= WHAT YOU NEED TO DO =
Locate, in the data below, the line that contains "exists p', p''. split; [exact H1|exact H2]." and the line that contains "the frame allocator"; reproduce exactly those two lines and every line between them, nothing more.
Start of DATA UNDER STUDY
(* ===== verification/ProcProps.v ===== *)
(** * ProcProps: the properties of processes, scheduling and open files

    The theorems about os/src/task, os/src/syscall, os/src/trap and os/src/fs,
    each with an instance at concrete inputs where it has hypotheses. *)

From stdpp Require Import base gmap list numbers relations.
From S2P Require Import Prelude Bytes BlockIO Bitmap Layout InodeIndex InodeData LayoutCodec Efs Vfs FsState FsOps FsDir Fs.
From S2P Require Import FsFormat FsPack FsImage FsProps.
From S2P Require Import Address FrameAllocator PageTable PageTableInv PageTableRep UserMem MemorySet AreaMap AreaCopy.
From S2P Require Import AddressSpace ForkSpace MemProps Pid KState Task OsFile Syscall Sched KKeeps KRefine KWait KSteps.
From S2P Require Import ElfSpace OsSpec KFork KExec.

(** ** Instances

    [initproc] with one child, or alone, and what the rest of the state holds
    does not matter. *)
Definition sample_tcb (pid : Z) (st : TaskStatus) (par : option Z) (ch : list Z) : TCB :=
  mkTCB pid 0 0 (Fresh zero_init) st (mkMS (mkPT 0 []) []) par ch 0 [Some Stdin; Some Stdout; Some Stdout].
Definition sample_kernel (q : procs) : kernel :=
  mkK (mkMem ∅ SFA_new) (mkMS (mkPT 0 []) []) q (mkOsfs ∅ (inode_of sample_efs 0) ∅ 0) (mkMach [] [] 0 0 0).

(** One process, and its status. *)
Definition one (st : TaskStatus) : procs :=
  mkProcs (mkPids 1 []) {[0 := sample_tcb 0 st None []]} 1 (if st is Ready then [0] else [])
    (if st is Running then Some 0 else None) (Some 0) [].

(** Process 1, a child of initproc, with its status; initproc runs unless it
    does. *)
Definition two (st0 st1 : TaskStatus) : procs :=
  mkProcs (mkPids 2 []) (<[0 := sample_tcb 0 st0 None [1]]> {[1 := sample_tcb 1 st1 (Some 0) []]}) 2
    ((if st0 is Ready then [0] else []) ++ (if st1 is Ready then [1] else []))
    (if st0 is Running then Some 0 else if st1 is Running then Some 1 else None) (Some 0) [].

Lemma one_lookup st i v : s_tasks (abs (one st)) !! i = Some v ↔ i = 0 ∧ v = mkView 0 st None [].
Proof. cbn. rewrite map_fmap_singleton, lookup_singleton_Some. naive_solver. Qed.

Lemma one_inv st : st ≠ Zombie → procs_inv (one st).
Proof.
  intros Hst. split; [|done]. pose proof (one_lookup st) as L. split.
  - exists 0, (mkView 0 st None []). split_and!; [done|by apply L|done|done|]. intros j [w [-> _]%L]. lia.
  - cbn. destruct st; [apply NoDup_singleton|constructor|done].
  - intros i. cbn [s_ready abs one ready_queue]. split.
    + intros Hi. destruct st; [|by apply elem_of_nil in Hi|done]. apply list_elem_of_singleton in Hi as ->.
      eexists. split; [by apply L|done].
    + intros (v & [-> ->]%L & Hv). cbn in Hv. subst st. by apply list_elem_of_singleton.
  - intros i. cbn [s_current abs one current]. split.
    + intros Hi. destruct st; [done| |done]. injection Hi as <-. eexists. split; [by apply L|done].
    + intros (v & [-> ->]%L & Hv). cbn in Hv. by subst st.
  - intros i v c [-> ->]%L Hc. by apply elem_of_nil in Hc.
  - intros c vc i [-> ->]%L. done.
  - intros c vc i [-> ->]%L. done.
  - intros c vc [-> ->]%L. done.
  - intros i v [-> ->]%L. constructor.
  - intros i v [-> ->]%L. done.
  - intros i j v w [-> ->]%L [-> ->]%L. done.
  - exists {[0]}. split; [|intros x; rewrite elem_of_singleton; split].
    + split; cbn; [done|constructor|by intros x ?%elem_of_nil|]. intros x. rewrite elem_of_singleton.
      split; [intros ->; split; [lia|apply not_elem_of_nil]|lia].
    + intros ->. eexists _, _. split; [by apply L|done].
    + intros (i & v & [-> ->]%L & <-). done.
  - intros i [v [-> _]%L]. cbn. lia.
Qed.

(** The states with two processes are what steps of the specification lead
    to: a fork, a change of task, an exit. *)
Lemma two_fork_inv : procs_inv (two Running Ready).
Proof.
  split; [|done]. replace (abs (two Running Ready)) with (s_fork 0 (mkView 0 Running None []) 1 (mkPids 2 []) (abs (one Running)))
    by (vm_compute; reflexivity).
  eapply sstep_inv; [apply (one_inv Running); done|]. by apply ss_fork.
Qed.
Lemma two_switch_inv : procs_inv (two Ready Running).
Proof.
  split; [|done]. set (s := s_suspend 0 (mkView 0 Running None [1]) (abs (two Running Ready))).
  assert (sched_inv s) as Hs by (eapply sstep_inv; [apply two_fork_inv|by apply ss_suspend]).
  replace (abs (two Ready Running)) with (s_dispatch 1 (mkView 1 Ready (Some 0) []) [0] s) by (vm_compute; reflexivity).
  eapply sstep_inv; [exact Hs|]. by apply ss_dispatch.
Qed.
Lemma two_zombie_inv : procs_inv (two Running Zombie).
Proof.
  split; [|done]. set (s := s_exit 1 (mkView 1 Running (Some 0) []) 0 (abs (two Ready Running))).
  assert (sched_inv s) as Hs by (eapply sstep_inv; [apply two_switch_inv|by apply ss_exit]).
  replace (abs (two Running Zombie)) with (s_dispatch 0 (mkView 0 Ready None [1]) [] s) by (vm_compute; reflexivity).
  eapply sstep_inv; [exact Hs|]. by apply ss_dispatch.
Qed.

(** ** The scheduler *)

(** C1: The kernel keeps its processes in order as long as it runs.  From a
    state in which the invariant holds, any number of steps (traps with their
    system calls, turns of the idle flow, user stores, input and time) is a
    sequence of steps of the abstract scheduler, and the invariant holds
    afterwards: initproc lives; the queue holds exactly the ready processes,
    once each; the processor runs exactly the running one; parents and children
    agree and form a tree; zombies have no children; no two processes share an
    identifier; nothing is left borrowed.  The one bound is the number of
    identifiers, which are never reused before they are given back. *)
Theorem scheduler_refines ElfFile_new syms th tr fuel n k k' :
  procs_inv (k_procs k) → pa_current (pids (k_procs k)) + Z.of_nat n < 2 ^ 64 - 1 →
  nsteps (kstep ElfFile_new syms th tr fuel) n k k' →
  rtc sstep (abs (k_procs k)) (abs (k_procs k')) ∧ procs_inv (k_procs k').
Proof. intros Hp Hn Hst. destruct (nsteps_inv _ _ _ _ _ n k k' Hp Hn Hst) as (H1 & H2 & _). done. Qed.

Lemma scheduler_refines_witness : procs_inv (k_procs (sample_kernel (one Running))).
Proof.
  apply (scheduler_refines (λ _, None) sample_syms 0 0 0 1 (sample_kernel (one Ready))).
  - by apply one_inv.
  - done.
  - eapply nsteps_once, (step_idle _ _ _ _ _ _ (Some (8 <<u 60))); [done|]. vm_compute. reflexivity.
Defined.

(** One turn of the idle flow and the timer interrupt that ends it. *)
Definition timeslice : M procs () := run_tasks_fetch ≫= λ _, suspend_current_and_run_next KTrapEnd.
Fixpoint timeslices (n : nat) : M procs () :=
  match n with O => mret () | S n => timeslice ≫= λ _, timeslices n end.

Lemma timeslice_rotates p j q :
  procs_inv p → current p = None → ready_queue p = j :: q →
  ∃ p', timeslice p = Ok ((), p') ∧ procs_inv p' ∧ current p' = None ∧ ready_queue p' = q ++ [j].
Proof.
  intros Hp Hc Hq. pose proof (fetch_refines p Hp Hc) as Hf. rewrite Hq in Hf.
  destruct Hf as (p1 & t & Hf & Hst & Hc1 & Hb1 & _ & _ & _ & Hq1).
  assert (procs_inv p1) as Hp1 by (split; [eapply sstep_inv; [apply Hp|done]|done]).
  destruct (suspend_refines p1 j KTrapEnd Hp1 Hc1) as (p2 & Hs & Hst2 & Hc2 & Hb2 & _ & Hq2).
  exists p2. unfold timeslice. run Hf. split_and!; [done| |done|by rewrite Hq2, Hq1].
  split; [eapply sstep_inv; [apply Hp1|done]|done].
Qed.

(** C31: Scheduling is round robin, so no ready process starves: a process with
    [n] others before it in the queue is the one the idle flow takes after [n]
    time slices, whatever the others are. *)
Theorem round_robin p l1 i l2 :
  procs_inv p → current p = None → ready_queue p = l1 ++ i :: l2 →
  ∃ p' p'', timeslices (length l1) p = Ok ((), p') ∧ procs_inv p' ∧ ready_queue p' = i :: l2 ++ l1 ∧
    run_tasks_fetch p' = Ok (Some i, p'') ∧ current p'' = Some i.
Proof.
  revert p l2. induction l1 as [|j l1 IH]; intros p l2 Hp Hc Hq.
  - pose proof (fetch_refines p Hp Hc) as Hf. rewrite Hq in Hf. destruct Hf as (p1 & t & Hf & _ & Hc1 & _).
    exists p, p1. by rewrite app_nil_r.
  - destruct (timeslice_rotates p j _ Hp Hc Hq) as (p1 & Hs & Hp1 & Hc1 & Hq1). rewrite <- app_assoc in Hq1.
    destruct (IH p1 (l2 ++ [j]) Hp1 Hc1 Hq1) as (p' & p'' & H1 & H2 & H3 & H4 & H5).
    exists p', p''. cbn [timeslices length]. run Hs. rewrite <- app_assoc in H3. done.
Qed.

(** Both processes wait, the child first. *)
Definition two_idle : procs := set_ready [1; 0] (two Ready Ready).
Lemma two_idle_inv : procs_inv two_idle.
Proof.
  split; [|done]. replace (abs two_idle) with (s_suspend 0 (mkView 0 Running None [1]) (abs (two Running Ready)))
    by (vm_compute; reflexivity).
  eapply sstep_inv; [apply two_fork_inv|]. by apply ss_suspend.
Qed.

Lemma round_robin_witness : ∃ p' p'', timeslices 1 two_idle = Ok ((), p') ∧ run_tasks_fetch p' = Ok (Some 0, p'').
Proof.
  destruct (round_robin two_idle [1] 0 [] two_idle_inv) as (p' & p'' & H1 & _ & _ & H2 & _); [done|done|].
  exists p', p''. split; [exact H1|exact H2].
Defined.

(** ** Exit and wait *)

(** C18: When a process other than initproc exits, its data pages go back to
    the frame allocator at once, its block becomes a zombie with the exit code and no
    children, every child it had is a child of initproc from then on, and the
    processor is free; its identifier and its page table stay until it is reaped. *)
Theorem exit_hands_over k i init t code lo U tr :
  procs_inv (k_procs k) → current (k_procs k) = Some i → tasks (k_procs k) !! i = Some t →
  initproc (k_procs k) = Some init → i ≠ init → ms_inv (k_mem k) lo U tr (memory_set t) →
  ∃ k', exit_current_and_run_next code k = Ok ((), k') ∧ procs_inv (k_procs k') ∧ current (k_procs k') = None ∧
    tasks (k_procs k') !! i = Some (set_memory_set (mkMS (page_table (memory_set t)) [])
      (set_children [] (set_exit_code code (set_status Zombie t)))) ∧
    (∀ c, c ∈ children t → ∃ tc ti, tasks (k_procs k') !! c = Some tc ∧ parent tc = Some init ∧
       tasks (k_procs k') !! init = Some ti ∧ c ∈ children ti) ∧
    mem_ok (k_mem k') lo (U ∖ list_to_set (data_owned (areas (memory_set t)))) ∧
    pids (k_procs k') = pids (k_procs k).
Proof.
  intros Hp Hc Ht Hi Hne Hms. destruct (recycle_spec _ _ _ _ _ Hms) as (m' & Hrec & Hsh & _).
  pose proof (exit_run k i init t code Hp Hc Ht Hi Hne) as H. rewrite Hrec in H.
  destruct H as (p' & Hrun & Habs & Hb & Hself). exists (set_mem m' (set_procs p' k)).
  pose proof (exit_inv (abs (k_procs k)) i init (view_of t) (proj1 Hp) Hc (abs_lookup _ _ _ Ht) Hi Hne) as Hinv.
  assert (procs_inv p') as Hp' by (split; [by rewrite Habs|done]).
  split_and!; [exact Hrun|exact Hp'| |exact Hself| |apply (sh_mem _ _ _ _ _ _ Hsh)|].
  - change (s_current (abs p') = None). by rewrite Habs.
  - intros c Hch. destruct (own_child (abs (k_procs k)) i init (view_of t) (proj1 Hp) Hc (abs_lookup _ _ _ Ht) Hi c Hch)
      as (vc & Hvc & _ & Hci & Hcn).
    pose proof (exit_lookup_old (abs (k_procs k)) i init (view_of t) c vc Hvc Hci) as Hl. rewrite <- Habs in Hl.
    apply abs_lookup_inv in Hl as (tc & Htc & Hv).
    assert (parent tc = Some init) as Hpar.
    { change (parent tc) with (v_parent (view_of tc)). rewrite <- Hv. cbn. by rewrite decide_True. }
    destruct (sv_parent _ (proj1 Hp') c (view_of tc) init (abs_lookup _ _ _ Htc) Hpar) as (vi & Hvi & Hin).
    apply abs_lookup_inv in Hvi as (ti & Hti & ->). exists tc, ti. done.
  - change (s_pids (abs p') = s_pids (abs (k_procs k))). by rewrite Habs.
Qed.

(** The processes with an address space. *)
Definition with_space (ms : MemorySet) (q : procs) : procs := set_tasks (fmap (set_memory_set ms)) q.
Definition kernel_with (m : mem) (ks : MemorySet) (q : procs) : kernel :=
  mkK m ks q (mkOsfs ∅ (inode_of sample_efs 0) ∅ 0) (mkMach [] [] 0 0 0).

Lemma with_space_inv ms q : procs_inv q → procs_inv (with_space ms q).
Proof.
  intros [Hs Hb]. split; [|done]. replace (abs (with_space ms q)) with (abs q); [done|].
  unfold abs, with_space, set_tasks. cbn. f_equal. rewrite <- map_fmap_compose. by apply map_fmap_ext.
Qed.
End of DATA UNDER STUDY
= COMPLETED EXERCISE =
  exists p', p''. split; [exact H1|exact H2].
Defined.

(** ** Exit and wait *)

(** C18: When a process other than initproc exits, its data pages go back to
    the frame allocator at once, its block becomes a zombie with the exit code and no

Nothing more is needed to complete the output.